■ **Task details**: Write the records out again, precisely as they stand.
──────── Records supplied ────────
Lemma gather_spec fuel cache db number hash parents headers :
  chain_ok → stores_ok cache db → is_u64 number → Forall numbered parents → (Z.to_nat number < fuel)%nat →
  ∃ r, gather cfg chain fuel cache db number hash parents headers = Some r ∧ ∀ g, r = Ret g → found cache number hash headers g.
Proof.
  intros Hch Hst. revert number hash parents headers. induction fuel as [|fuel IH]; intros number hash parents headers Hu Hp Hf; [lia|].
  cbn [gather]. destruct (cache_get cache hash) as [s|] eqn:Ec.
  { eexists. split; [done|]. intros g [= <-]. apply found_here; [apply Hu|done|by apply (proj1 Hst)]. }
  destruct (if number mod checkpointInterval =? 0 then _ else None) as [s|] eqn:El.
  { eexists. split; [done|]. intros g [= <-]. apply found_here; [apply Hu|done|]. destruct (_ =? 0); [by apply (proj2 Hst)|done]. }
  match goal with |- ∃ r, (if _ then match _ with Some _ => _ | None => ?b end else _) = _ ∧ _ => set (back := b) end.
  assert (Hback : 1 <= number → ∃ r, back = Some r ∧ ∀ g, r = Ret g → found cache number hash headers g).
  { intros H1. assert (Hpred : u64 (number - 1) = number - 1) by (apply u64_small; unfold is_u64 in *; lia).
    assert (Hstep : ∀ h ps, h_Number h = number → h_Hash h = hash → numbered h → Forall numbered ps →
      ∃ r, gather cfg chain fuel cache db (number - 1) (ParentHash h) ps (headers ++ [h]) = Some r ∧ ∀ g, r = Ret g → found cache number hash headers g).
    { intros h ps E1 E2 Hh Hps. destruct (IH (number - 1) (ParentHash h) ps (headers ++ [h])) as (r & Er & Hr);
        [unfold is_u64 in *; lia|done|lia|]. exists r. split; [done|]. intros g Hg. eapply found_back; eauto. }
    unfold back. rewrite Hpred. destruct (last parents) as [h|] eqn:Elast.
    - destruct (Z.eqb_spec (h_Hash h) hash), (Z.eqb_spec (h_Number h) number); cbn [negb orb]; try (eexists; split; [done|by intros g]).
      rewrite Forall_forall in Hp. apply Hstep; try done; [|by apply Forall_take, Forall_forall].
      apply Hp. apply last_Some in Elast as [l ->]. set_solver.
    - destruct (GetHeader chain hash number) as [h|] eqn:Eh; [|eexists; split; [done|by intros g]].
      destruct (by_hash Hch _ _ _ Eh) as (? & ? & ?). by apply Hstep. }
  clearbody back. destruct (GetHeaderByNumber chain number) as [c|] eqn:Eg.
  - destruct ((number =? 0) || _) eqn:Eb; [eexists; split; [done|]; intros g Hg; by eapply found_checkpoint|].
    apply orb_false_iff in Eb as [Eb%Z.eqb_neq _]. apply Hback. unfold is_u64 in *. lia.
  - assert (number ≠ 0) by (intros ->; by apply (genesis Hch)).
    destruct ((number =? 0) || _); apply Hback; unfold is_u64 in *; lia.
Qed.

Lemma descends_snoc number hash l h : descends number hash (l ++ [h]) → h_Number h = number - Z.of_nat (length l).
Proof.
  revert number hash. induction l as [|h' l IH]; intros number hash; cbn [app descends length].
  - intros (-> & _). lia.
  - intros (_ & _ & _ & ->%IH). lia.
Qed.
Definition dels (l : list Block) (d : chaindb) : chaindb := foldl (λ d x, del x d) d l.

Definition at_key (x : Block) : Z * bytes := (NumberU64 x, Hash x).

Lemma dels_lookups l : ∀ d, (∀ k, headers (dels l d) !! k = if decide (k ∈ at_key <$> l) then None else headers d !! k) ∧ (∀ k, bodies (dels l d) !! k = if decide (k ∈ at_key <$> l) then None else bodies d !! k) ∧
  (∀ h, numbers (dels l d) !! h = if decide (h ∈ Hash <$> l) then None else numbers d !! h) ∧ (∀ n, canonical (dels l d) !! n = if decide (n ∈ NumberU64 <$> l) then None else canonical d !! n) ∧
  headBlock (dels l d) = headBlock d ∧ headHeader (dels l d) = headHeader d ∧ headFastBlock (dels l d) = headFastBlock d.
Proof.
  assert (Hd : ∀ {K A : Type} `{Countable K} (m : gmap K A) (k k' : K) (ks : list K), (if decide (k ∈ ks) then None else delete k' m !! k) = if decide (k ∈ k' :: ks) then None else m !! k).
  { intros K A ?? m k k' ks. destruct (decide (k ∈ ks)); [rewrite decide_True by (by right); done|]. destruct (decide (k = k')) as [->|Hn]; [rewrite lookup_delete_eq, decide_True by (by left); done|].
    rewrite lookup_delete_ne by done. rewrite decide_False; [done|]. by intros [?|?]%elem_of_cons. }
  induction l as [|x l IH]; intros d; cbn [dels foldl fmap list_fmap].
  - split_and!; try done; intros k; rewrite decide_False; try done; apply not_elem_of_nil.
  - destruct (IH (del x d)) as (H1 & H2 & H3 & H4 & H5). fold (dels l (del x d)). split_and!; try apply H5; intros k; [rewrite H1|rewrite H2|rewrite H3|rewrite H4]; apply Hd.
Qed.

Section Claims.
Context {ENV : TrieDb.Environment}.
(** ** Requests that come later *)

(** The hash [h] is registered, and no request from number [n] on is about to
    register it again. *)
Record taken (n : nat) (h : bytes) (m : machine) : Prop := {
  tk_some : is_Some (redis m !! h);
  tk_threads : ∀ id u t, (n <= id)%nat → inflight m !! id = Some (RRegister (Some u), t) → user_hash u = h → t = handler (RRegister (Some u)) ∨ ∃ a, t = ret a ∧ a ≠ Successful;
  tk_answers : ∀ id u, (n <= id)%nat → (id, RRegister (Some u), Successful) ∈ answers m → user_hash u ≠ h;
}.

(** The first command of a registration of a hash that is taken is its last. *)
Lemma taken_register u d : is_Some (d !! user_hash u) → match register (Some u) with ret a => a ≠ Successful | Fatalf => True | command f k => k (f d).2 = ret AccountRegistered end.
Proof. intros Hs. unfold register. destruct (decide _); [done|]. unfold Exists, issue. cbn [bind fst snd]. by rewrite bool_decide_true. Qed.

Lemma taken_step n h m id : taken n h m → sound m → taken n h (serve m (EStep id)).
Proof.
  intros [T1 T2 T3] S. pose proof (kp_some _ _ (serve_keeps m (EStep id) S ltac:(done)) _ T1) as T1'. cbn [serve] in *. destruct (inflight m !! id) as [[r t]|] eqn:Ei; [|by split].
  assert (HT : ∀ u, r = RRegister (Some u) → (n <= id)%nat → user_hash u = h → match t with ret a => a ≠ Successful | Fatalf => True | command f k => k (f (redis m)).2 = ret AccountRegistered end).
  { intros u -> Hn Hu. destruct (T2 id u t Hn Ei Hu) as [->|(a & -> & Ha)]; [|done]. apply taken_register. by rewrite Hu. }
  destruct t as [a| |X f k].
  - split; cbn [redis inflight answers ended] in *; [done| |].
    + intros id' u t Hn [_ Ht]%lookup_delete_Some. by eapply T2.
    + intros id' u Hn [[= -> <- <-]|Ha]%elem_of_cons; [|by eapply T3]. intros Hu. by apply (HT u).
  - split; cbn [redis inflight answers ended] in *; [done|intros id' u t _; by rewrite lookup_empty|done].
  - pose proof (performed f (faults m) (redis m)) as HP. destruct (perform f (faults m) (redis m)) as [[[y|] d] fs]; destruct HP as [_ Hy]; (split; cbn [redis inflight answers ended] in *; [done| |done]).
    + intros id' u t Hn. destruct (decide (id' = id)) as [->|]; [|rewrite lookup_insert_ne by done; by apply T2]. rewrite lookup_insert_eq. intros [= -> <-] Hu. right. exists AccountRegistered. split; [|done].
      destruct (Hy y eq_refl) as [_ ->]. by apply (HT u).
    + intros id' u t _. by rewrite lookup_empty.
Qed.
────────
■ **Exercise answer**:
Lemma gather_spec fuel cache db number hash parents headers :
  chain_ok → stores_ok cache db → is_u64 number → Forall numbered parents → (Z.to_nat number < fuel)%nat →
  ∃ r, gather cfg chain fuel cache db number hash parents headers = Some r ∧ ∀ g, r = Ret g → found cache number hash headers g.
Proof.
  intros Hch Hst. revert number hash parents headers. induction fuel as [|fuel IH]; intros number hash parents headers Hu Hp Hf; [lia|].
  cbn [gather]. destruct (cache_get cache hash) as [s|] eqn:Ec.
  { eexists. split; [done|]. intros g [= <-]. apply found_here; [apply Hu|done|by apply (proj1 Hst)]. }
  destruct (if number mod checkpointInterval =? 0 then _ else None) as [s|] eqn:El.
  { eexists. split; [done|]. intros g [= <-]. apply found_here; [apply Hu|done|]. destruct (_ =? 0); [by apply (proj2 Hst)|done]. }
  match goal with |- ∃ r, (if _ then match _ with Some _ => _ | None => ?b end else _) = _ ∧ _ => set (back := b) end.
  assert (Hback : 1 <= number → ∃ r, back = Some r ∧ ∀ g, r = Ret g → found cache number hash headers g).
  { intros H1. assert (Hpred : u64 (number - 1) = number - 1) by (apply u64_small; unfold is_u64 in *; lia).
    assert (Hstep : ∀ h ps, h_Number h = number → h_Hash h = hash → numbered h → Forall numbered ps →
      ∃ r, gather cfg chain fuel cache db (number - 1) (ParentHash h) ps (headers ++ [h]) = Some r ∧ ∀ g, r = Ret g → found cache number hash headers g).
    { intros h ps E1 E2 Hh Hps. destruct (IH (number - 1) (ParentHash h) ps (headers ++ [h])) as (r & Er & Hr);
        [unfold is_u64 in *; lia|done|lia|]. exists r. split; [done|]. intros g Hg. eapply found_back; eauto. }
    unfold back. rewrite Hpred. destruct (last parents) as [h|] eqn:Elast.
    - destruct (Z.eqb_spec (h_Hash h) hash), (Z.eqb_spec (h_Number h) number); cbn [negb orb]; try (eexists; split; [done|by intros g]).
      rewrite Forall_forall in Hp. apply Hstep; try done; [|by apply Forall_take, Forall_forall].
      apply Hp. apply last_Some in Elast as [l ->]. set_solver.
    - destruct (GetHeader chain hash number) as [h|] eqn:Eh; [|eexists; split; [done|by intros g]].
      destruct (by_hash Hch _ _ _ Eh) as (? & ? & ?). by apply Hstep. }
  clearbody back. destruct (GetHeaderByNumber chain number) as [c|] eqn:Eg.
  - destruct ((number =? 0) || _) eqn:Eb; [eexists; split; [done|]; intros g Hg; by eapply found_checkpoint|].
    apply orb_false_iff in Eb as [Eb%Z.eqb_neq _]. apply Hback. unfold is_u64 in *. lia.
  - assert (number ≠ 0) by (intros ->; by apply (genesis Hch)).
    destruct ((number =? 0) || _); apply Hback; unfold is_u64 in *; lia.
Qed.

Lemma descends_snoc number hash l h : descends number hash (l ++ [h]) → h_Number h = number - Z.of_nat (length l).
Proof.
  revert number hash. induction l as [|h' l IH]; intros number hash; cbn [app descends length].
  - intros (-> & _). lia.
  - intros (_ & _ & _ & ->%IH). lia.
Qed.
Definition dels (l : list Block) (d : chaindb) : chaindb := foldl (λ d x, del x d) d l.

Definition at_key (x : Block) : Z * bytes := (NumberU64 x, Hash x).

Lemma dels_lookups l : ∀ d, (∀ k, headers (dels l d) !! k = if decide (k ∈ at_key <$> l) then None else headers d !! k) ∧ (∀ k, bodies (dels l d) !! k = if decide (k ∈ at_key <$> l) then None else bodies d !! k) ∧
  (∀ h, numbers (dels l d) !! h = if decide (h ∈ Hash <$> l) then None else numbers d !! h) ∧ (∀ n, canonical (dels l d) !! n = if decide (n ∈ NumberU64 <$> l) then None else canonical d !! n) ∧
  headBlock (dels l d) = headBlock d ∧ headHeader (dels l d) = headHeader d ∧ headFastBlock (dels l d) = headFastBlock d.
Proof.
  assert (Hd : ∀ {K A : Type} `{Countable K} (m : gmap K A) (k k' : K) (ks : list K), (if decide (k ∈ ks) then None else delete k' m !! k) = if decide (k ∈ k' :: ks) then None else m !! k).
  { intros K A ?? m k k' ks. destruct (decide (k ∈ ks)); [rewrite decide_True by (by right); done|]. destruct (decide (k = k')) as [->|Hn]; [rewrite lookup_delete_eq, decide_True by (by left); done|].
    rewrite lookup_delete_ne by done. rewrite decide_False; [done|]. by intros [?|?]%elem_of_cons. }
  induction l as [|x l IH]; intros d; cbn [dels foldl fmap list_fmap].
  - split_and!; try done; intros k; rewrite decide_False; try done; apply not_elem_of_nil.
  - destruct (IH (del x d)) as (H1 & H2 & H3 & H4 & H5). fold (dels l (del x d)). split_and!; try apply H5; intros k; [rewrite H1|rewrite H2|rewrite H3|rewrite H4]; apply Hd.
Qed.

Section Claims.
Context {ENV : TrieDb.Environment}.
(** ** Requests that come later *)

(** The hash [h] is registered, and no request from number [n] on is about to
    register it again. *)
Record taken (n : nat) (h : bytes) (m : machine) : Prop := {
  tk_some : is_Some (redis m !! h);
  tk_threads : ∀ id u t, (n <= id)%nat → inflight m !! id = Some (RRegister (Some u), t) → user_hash u = h → t = handler (RRegister (Some u)) ∨ ∃ a, t = ret a ∧ a ≠ Successful;
  tk_answers : ∀ id u, (n <= id)%nat → (id, RRegister (Some u), Successful) ∈ answers m → user_hash u ≠ h;
}.

(** The first command of a registration of a hash that is taken is its last. *)
Lemma taken_register u d : is_Some (d !! user_hash u) → match register (Some u) with ret a => a ≠ Successful | Fatalf => True | command f k => k (f d).2 = ret AccountRegistered end.
Proof. intros Hs. unfold register. destruct (decide _); [done|]. unfold Exists, issue. cbn [bind fst snd]. by rewrite bool_decide_true. Qed.

Lemma taken_step n h m id : taken n h m → sound m → taken n h (serve m (EStep id)).
Proof.
  intros [T1 T2 T3] S. pose proof (kp_some _ _ (serve_keeps m (EStep id) S ltac:(done)) _ T1) as T1'. cbn [serve] in *. destruct (inflight m !! id) as [[r t]|] eqn:Ei; [|by split].
  assert (HT : ∀ u, r = RRegister (Some u) → (n <= id)%nat → user_hash u = h → match t with ret a => a ≠ Successful | Fatalf => True | command f k => k (f (redis m)).2 = ret AccountRegistered end).
  { intros u -> Hn Hu. destruct (T2 id u t Hn Ei Hu) as [->|(a & -> & Ha)]; [|done]. apply taken_register. by rewrite Hu. }
  destruct t as [a| |X f k].
  - split; cbn [redis inflight answers ended] in *; [done| |].
    + intros id' u t Hn [_ Ht]%lookup_delete_Some. by eapply T2.
    + intros id' u Hn [[= -> <- <-]|Ha]%elem_of_cons; [|by eapply T3]. intros Hu. by apply (HT u).
  - split; cbn [redis inflight answers ended] in *; [done|intros id' u t _; by rewrite lookup_empty|done].
  - pose proof (performed f (faults m) (redis m)) as HP. destruct (perform f (faults m) (redis m)) as [[[y|] d] fs]; destruct HP as [_ Hy]; (split; cbn [redis inflight answers ended] in *; [done| |done]).
    + intros id' u t Hn. destruct (decide (id' = id)) as [->|]; [|rewrite lookup_insert_ne by done; by apply T2]. rewrite lookup_insert_eq. intros [= -> <-] Hu. right. exists AccountRegistered. split; [|done].
      destruct (Hy y eq_refl) as [_ ->]. by apply (HT u).
    + intros id' u t _. by rewrite lookup_empty.
Qed.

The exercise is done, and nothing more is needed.